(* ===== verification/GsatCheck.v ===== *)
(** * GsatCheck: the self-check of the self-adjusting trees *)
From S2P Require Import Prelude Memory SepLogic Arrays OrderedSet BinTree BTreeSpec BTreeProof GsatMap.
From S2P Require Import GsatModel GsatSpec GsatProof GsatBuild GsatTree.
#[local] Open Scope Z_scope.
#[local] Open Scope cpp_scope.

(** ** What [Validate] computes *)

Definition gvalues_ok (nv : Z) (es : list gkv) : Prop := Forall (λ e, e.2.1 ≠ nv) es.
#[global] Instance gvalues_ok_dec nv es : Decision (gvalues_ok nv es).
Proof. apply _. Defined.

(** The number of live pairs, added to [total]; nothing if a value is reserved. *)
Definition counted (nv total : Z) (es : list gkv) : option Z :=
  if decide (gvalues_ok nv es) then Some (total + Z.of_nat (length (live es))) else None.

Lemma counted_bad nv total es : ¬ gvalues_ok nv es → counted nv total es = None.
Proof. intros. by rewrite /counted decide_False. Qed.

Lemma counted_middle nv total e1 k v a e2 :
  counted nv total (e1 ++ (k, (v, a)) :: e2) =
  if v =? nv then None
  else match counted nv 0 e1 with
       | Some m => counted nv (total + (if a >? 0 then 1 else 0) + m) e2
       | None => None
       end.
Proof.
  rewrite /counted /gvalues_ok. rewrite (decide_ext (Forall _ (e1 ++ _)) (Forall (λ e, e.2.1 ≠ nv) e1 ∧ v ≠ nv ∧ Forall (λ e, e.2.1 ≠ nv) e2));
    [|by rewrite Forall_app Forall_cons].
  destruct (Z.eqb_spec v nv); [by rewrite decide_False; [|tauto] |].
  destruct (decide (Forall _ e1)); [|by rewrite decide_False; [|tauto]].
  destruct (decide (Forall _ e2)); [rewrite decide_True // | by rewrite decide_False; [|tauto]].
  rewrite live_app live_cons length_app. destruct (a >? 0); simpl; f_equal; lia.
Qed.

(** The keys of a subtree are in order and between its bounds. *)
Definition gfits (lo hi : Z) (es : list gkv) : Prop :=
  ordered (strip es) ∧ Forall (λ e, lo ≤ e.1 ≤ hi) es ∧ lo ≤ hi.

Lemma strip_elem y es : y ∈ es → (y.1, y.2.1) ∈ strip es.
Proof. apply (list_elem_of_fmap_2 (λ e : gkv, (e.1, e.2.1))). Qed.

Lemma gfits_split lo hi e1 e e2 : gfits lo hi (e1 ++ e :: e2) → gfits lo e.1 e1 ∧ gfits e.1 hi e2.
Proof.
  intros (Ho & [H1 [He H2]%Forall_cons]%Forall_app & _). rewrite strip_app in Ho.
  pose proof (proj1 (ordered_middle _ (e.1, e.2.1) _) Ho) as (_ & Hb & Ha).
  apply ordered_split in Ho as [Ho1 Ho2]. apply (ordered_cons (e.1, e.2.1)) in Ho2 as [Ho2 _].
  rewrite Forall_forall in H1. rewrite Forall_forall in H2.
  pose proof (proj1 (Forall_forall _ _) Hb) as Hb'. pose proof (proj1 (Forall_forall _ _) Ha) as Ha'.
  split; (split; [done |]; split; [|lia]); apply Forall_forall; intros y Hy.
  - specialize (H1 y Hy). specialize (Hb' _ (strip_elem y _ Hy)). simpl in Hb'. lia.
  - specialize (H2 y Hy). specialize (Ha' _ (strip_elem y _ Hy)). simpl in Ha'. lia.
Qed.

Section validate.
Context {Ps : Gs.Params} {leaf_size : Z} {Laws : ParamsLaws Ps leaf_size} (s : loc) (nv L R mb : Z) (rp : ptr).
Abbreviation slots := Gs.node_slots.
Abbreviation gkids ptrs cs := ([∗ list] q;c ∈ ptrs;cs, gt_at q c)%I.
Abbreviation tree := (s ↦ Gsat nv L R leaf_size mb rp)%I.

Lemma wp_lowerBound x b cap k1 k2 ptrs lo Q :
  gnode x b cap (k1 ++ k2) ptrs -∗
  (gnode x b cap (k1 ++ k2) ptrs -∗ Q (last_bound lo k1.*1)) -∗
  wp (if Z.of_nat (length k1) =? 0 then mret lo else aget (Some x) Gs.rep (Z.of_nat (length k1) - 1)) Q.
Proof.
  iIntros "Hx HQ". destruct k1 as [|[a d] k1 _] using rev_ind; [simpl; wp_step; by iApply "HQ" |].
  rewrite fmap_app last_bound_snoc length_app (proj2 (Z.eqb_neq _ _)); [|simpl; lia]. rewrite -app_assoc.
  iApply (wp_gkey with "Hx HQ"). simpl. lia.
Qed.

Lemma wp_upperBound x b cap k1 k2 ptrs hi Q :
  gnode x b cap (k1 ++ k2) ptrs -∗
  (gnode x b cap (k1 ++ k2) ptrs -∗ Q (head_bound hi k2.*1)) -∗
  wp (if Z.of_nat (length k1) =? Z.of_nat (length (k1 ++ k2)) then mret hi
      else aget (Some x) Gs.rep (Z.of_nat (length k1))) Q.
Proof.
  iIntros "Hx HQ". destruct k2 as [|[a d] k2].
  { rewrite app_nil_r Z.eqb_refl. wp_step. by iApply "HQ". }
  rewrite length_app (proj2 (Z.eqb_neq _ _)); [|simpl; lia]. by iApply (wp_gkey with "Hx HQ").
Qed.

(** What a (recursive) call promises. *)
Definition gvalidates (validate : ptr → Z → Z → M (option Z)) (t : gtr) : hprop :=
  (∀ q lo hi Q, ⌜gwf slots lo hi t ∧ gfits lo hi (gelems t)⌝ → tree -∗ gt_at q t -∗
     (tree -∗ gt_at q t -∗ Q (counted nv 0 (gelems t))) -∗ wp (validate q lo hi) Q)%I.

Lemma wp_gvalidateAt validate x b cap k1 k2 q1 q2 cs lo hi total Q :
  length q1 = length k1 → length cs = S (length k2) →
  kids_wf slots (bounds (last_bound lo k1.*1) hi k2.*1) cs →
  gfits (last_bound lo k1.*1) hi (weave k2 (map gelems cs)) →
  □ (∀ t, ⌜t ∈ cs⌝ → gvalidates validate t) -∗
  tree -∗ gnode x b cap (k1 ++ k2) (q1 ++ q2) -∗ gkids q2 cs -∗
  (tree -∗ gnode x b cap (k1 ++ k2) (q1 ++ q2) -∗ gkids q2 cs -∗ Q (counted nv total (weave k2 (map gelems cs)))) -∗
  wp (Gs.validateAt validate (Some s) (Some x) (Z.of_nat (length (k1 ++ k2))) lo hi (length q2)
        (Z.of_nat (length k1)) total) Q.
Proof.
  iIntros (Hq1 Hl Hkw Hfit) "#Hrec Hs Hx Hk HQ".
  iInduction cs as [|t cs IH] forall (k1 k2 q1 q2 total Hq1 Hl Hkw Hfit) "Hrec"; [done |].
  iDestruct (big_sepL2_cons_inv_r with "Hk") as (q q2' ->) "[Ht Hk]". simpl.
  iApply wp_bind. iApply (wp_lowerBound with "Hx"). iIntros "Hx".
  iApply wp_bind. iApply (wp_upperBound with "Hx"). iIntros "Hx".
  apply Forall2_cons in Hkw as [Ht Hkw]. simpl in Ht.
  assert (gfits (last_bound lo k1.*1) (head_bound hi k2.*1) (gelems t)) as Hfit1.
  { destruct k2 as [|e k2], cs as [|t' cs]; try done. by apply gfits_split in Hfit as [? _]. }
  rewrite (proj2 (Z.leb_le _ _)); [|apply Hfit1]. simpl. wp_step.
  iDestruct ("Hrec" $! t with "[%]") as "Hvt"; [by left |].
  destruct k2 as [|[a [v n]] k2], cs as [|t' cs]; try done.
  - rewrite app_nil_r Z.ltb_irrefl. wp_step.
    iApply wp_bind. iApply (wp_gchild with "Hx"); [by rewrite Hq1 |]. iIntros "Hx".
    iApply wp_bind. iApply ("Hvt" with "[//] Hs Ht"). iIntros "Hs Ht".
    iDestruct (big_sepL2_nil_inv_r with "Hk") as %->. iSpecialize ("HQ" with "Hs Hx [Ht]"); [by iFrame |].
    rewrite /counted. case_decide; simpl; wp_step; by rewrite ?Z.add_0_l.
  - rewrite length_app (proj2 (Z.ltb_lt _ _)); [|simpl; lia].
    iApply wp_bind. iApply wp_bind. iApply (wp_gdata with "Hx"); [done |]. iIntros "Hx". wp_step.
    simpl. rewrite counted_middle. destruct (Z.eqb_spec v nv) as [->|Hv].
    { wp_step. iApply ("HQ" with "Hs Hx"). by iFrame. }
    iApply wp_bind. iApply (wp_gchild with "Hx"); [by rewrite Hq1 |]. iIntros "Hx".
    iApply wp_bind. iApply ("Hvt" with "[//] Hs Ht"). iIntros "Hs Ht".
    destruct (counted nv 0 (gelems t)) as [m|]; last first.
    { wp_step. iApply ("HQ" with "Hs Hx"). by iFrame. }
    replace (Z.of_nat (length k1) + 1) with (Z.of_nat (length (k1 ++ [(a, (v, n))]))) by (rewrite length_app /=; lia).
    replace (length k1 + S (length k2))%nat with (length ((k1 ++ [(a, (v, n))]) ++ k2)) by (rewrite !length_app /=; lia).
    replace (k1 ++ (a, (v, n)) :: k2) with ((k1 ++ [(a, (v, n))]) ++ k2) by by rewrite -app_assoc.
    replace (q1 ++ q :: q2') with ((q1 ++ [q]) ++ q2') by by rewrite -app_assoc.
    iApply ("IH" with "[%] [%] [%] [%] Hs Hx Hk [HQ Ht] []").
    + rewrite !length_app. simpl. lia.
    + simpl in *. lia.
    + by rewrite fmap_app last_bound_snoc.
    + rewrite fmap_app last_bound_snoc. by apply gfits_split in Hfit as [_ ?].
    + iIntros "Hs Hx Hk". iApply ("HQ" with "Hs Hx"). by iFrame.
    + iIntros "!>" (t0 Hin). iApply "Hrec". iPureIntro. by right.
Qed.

- [Work task]: Among the entries above, copy exactly only the lines starting with the one containing "iInduction cs as" and going through the one containing "iApply wp_bind. iApply (wp_lowerBound", both ends included.

- [Exercise solution]:
  iInduction cs as [|t cs IH] forall (k1 k2 q1 q2 total Hq1 Hl Hkw Hfit) "Hrec"; [done |].
  iDestruct (big_sepL2_cons_inv_r with "Hk") as (q q2' ->) "[Ht Hk]". simpl.
  iApply wp_bind. iApply (wp_lowerBound with "Hx"). iIntros "Hx".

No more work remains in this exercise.